Goal of the exercise: Copies of all lines containing the string "ensure" are needed from the data below.

[Stored data]
★ ★ ★ ★ ★ ★ ★

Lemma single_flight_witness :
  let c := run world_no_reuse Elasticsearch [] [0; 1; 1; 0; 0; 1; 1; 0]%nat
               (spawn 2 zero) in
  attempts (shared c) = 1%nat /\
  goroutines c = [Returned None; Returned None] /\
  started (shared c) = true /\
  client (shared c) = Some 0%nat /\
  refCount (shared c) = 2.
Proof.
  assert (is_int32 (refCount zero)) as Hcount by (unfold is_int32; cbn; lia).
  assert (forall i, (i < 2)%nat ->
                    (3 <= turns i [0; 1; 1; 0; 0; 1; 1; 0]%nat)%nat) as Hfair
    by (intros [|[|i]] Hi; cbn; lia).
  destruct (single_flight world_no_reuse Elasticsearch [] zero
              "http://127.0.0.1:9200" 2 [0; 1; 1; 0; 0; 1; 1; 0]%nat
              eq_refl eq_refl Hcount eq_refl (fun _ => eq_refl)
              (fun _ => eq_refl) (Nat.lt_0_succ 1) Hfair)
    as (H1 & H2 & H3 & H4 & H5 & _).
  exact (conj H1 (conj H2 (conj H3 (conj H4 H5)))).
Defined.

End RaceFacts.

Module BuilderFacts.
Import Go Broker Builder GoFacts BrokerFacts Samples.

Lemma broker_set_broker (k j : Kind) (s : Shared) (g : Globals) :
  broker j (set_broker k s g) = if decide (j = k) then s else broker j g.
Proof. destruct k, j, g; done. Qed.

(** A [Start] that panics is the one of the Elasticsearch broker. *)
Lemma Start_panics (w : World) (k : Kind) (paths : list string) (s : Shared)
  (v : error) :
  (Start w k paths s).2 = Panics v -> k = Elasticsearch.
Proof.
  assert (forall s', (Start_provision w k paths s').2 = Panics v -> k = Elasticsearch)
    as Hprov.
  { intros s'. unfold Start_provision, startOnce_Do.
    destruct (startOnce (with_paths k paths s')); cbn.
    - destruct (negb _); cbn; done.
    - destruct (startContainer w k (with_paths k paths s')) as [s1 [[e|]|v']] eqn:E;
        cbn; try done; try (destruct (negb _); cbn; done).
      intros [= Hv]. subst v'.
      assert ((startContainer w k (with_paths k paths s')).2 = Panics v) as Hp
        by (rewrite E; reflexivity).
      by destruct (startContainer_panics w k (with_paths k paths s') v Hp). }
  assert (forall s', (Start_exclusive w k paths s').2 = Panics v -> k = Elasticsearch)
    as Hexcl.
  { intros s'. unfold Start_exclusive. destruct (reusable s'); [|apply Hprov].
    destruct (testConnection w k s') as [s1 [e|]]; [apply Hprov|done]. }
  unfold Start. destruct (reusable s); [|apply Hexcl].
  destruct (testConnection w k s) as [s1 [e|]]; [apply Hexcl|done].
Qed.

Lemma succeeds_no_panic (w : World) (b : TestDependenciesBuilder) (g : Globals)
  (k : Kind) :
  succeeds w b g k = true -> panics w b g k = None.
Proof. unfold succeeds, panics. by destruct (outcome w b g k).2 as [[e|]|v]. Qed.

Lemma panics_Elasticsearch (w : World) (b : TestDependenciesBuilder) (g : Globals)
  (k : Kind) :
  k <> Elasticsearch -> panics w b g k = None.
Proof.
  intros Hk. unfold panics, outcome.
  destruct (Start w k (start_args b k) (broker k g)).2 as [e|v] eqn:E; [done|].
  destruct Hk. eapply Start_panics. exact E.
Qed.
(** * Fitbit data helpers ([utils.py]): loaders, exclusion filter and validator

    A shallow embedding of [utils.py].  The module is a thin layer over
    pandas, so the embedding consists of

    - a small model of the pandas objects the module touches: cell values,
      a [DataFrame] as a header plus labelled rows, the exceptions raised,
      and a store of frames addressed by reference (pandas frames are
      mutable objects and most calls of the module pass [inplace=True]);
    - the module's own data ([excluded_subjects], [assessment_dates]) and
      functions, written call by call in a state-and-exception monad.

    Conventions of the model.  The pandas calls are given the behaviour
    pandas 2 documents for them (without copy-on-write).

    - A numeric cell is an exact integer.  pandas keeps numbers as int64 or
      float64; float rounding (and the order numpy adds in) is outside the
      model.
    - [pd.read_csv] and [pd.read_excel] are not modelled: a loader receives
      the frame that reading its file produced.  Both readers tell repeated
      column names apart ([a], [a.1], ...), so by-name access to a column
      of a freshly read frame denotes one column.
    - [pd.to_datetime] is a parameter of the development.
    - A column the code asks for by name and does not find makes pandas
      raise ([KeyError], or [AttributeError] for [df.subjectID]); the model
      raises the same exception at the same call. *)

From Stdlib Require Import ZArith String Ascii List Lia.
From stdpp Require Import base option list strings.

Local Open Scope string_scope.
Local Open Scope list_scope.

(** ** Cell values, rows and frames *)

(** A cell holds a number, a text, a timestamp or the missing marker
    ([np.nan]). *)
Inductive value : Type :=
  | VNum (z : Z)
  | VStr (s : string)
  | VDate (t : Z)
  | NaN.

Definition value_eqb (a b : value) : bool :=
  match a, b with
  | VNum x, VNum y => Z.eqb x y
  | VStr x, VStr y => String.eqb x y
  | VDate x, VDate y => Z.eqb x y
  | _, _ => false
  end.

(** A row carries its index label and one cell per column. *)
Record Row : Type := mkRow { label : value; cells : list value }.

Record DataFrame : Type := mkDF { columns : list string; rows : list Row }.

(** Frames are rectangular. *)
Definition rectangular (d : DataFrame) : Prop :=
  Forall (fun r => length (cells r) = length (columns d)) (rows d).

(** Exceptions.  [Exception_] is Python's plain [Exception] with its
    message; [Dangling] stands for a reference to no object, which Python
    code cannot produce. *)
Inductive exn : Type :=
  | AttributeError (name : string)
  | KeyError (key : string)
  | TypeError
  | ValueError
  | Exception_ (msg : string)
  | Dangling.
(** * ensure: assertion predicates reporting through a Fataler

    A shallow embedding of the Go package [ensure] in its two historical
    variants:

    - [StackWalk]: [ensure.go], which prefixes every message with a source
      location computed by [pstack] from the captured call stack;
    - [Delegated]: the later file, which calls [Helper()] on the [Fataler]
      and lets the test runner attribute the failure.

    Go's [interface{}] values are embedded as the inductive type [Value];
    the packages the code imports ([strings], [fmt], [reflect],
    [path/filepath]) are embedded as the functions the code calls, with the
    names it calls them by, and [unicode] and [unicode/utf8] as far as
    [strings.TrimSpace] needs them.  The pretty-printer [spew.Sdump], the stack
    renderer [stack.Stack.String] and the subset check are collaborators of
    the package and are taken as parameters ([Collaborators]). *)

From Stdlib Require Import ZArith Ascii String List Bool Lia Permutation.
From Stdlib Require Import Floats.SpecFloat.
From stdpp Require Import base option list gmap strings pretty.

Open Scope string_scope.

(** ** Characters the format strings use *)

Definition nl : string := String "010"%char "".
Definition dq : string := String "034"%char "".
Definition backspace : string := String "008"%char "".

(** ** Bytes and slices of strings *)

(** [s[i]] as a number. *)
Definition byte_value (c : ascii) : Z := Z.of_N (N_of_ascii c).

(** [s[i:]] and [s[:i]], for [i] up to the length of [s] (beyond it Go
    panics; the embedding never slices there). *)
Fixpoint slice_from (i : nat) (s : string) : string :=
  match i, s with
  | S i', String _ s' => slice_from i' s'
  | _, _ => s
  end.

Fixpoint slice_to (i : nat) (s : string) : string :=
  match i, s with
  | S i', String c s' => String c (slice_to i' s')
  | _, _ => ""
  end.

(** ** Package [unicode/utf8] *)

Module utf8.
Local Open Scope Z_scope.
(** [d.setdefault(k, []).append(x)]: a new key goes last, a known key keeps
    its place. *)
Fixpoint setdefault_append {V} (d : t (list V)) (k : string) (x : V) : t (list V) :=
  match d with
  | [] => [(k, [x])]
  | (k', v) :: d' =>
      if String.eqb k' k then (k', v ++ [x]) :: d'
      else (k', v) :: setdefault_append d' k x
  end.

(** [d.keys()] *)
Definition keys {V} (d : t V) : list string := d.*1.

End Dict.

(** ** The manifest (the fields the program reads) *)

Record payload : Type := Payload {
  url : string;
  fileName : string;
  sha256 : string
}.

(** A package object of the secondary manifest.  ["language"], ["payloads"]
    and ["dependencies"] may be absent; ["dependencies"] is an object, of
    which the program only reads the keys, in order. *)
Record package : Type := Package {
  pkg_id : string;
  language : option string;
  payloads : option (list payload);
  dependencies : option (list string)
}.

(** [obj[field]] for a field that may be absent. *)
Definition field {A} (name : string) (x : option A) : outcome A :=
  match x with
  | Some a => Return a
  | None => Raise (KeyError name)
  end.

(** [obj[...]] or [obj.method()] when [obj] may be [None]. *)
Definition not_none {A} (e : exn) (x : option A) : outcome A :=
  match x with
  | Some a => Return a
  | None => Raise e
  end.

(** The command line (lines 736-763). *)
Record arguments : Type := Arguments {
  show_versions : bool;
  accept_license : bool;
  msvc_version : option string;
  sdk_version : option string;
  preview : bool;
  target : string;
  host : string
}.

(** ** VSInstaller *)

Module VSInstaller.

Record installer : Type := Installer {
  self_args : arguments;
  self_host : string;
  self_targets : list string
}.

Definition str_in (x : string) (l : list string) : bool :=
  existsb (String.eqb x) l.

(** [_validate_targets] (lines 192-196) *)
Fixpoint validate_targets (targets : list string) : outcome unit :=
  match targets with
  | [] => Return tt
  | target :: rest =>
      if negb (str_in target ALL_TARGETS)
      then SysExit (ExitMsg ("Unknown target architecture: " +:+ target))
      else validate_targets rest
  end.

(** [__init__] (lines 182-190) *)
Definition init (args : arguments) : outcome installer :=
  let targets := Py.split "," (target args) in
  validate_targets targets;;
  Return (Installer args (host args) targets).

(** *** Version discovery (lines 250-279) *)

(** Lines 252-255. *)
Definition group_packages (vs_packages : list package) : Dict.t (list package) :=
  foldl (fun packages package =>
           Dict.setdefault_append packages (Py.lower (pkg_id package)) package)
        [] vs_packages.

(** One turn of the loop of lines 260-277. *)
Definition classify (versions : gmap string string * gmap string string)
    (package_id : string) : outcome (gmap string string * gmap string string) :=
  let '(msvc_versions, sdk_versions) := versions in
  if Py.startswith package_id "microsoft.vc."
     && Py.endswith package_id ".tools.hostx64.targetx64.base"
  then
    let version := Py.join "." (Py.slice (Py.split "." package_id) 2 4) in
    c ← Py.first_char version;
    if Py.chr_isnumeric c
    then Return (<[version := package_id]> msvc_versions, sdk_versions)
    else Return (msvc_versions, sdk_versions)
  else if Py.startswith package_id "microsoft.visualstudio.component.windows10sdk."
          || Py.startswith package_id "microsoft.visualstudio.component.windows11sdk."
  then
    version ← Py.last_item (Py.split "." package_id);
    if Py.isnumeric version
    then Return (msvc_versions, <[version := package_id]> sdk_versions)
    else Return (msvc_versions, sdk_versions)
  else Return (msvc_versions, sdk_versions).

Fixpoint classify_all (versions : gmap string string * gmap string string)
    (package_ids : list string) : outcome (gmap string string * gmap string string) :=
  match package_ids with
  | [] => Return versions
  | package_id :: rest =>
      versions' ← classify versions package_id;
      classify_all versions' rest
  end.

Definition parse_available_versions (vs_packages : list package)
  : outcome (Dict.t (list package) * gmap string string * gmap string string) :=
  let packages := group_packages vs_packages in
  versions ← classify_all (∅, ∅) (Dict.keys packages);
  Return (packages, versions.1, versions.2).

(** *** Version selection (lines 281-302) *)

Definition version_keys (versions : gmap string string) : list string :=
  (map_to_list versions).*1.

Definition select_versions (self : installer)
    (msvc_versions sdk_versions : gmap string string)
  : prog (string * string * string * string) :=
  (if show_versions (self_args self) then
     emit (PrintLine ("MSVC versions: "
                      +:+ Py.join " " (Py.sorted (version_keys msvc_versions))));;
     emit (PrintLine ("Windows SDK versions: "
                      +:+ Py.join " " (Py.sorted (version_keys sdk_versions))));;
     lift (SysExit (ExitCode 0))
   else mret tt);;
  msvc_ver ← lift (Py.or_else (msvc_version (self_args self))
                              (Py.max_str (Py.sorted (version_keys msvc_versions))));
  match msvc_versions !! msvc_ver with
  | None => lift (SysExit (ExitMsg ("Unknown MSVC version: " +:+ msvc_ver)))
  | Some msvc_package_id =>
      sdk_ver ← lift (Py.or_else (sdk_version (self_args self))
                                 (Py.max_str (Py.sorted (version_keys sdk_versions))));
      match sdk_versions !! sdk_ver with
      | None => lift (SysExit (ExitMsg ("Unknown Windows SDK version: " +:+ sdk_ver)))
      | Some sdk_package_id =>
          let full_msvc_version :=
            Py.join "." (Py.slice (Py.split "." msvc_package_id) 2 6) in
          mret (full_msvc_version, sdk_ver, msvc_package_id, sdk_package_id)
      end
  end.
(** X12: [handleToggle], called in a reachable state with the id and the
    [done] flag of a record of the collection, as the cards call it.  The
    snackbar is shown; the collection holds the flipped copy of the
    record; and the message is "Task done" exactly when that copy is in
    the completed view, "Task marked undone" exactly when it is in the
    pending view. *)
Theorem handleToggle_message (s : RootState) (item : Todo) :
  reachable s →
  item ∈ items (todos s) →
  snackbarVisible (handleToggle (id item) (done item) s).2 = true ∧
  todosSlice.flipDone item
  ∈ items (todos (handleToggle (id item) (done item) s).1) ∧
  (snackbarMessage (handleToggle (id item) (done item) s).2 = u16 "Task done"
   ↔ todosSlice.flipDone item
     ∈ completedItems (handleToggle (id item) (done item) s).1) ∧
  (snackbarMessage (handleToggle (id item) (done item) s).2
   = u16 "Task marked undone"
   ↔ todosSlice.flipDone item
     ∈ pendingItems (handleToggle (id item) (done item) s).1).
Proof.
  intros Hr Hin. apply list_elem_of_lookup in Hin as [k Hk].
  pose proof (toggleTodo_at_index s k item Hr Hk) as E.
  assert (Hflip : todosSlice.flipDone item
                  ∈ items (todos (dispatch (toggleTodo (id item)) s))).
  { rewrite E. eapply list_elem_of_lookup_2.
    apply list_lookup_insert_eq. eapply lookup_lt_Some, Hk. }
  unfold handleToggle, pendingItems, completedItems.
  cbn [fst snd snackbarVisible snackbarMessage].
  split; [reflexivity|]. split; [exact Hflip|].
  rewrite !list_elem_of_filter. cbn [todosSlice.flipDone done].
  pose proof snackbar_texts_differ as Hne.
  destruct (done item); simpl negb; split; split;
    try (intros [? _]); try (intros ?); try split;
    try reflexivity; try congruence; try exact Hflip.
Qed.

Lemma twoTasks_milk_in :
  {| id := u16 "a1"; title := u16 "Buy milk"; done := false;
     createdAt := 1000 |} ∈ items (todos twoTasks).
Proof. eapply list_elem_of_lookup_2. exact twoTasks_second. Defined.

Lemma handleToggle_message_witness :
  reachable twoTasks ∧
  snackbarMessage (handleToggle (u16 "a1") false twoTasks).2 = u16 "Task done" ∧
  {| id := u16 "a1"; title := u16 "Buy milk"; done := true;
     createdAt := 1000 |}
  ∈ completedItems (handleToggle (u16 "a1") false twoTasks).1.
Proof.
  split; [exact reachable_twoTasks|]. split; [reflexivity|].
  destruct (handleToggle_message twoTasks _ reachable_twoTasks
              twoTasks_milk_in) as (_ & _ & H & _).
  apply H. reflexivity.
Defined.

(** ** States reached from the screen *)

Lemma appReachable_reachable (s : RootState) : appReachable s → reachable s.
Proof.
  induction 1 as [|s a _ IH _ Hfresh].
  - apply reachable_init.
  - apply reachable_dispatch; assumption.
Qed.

★ ★ ★ ★ ★ ★ ★

Task answer:
(** * ensure: assertion predicates reporting through a Fataler
    A shallow embedding of the Go package [ensure] in its two historical
    - [StackWalk]: [ensure.go], which prefixes every message with a source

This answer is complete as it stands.